Posted on:2005-05-18Degree:Ph.DType:Thesis
University:Rensselaer Polytechnic InstituteCandidate:Chandrayana, KartikeyaFull Text:PDF
GTID:2458390008987981Subject:Computer Science
Abstract/Summary:
Over the years the Internet has become a critical part of modern world. Prudent congestion control mechanisms have been primarily responsible for the stability and robustness of the Internet. However, these lessons about the necessity of congestion control mechanisms were learned after a series of failures in the formative years of the Internet. As a result of these failures, considerable research efforts have been spent at understanding congestion control and many solutions to avoid and control congestion in the Internet have been proposed. Of the proposed solutions, end-system based congestion avoidance and control is now an integral part of the most widely used transport protocol; TCP. However, subsequent research which provided complementary network based solutions for managing congestion are yet to be deployed on the Internet, for a variety of reasons.; In this thesis we re-evaluate the function placement of the building blocks of the Internet congestion control architecture. Specifically, we attempt to bridge the gap between the deployment costs and desirable congestion control features. Towards this end, this thesis proposes a series of deployable end-and-edge based solutions which combine almost all the beneficial properties of existing congestion control solutions. An essential step for achieving such deployable solution lies in decoupling the congestion control tasks from their placement in the network.
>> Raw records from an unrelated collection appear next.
Fixpoint last_value (metricIndex : nat) (responses : list (list float64)) (data : gmap string float64) : option (gmap string float64) :=
  match responses with
  | [] => Some data
  | [] :: rs => last_value metricIndex rs (<["Value" := f64_0]> data)
  | r :: rs => v ← metric_at metricIndex r; last_value metricIndex rs (<["Value" := v]> data)
  end.

Fixpoint aggregate (metricIndex : nat) (responses : list (list float64)) (acc : list float64) : option (list float64) :=
  match responses with
  | [] => Some acc
  | [] :: rs => aggregate metricIndex rs acc
  | r :: rs =>
      v ← metric_at metricIndex r;
      aggregate metricIndex rs (acc ++ [if (metricIndex =? udpLatencyAverage)%nat && f64_ltb v f64_0 then f64_0 else v])
  end.

Definition calculateMetricDataValue (npm : measurement) (metricIndex : nat) (data : gmap string float64) : option (gmap string float64) :=
  if String.eqb (podRatioType npm) oneToOne then last_value metricIndex (metricVal npm) data
  else if String.eqb (podRatioType npm) manyToMany then
    values ← aggregate metricIndex (metricVal npm) [];
    p ← getPercentile values;
    Some (<["Perc95" := percentile95 p]> (<["Perc50" := percentile50 p]> (<["Perc05" := percentile05 p]> data)))
  else Some data.

Definition getMetricData (npm : measurement) (metricIndex : nat) (metricName : string) (items : list DataItem) : option (list DataItem) :=
  data ← calculateMetricDataValue npm metricIndex ∅;
  Some (items ++ [mkDataItem data (default "" (metricUnitMap !! metricName)) {[ "Metric" := metricName ]}]).

Record testResultSummary := mkTestResultSummary { podRatio : string; sum_protocol : string; sum_service : string; sum_DataItems : list DataItem }.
As such, this thesis proposes end-and-edge based architectures which help its de-construct AQM schemes, thus disassociating congestion control tasks from their placement.; In this thesis we proposes an end-system based solution, Randomized TCP, which can alleviate the network and end-to-end performance degradations which arise out of use of TCP on simple FIFO queueing. Uncooperative Congestion Control is a proposed network-based architecture which de-couples management of selfish behavior of flows in the Internet from router based AQM policies. Specifically, this framework helps prevent traffic volume based denial of service, enforces congestion response conformance and provides an architecture for implementing simple differentiated services. Finally, this thesis also proposes virtual AQM, an end-or-edge based solution for managing bottleneck queues in the Internet. The virtual AQM framework can help us send early congestion indications and also reduce steady state queue size and latency.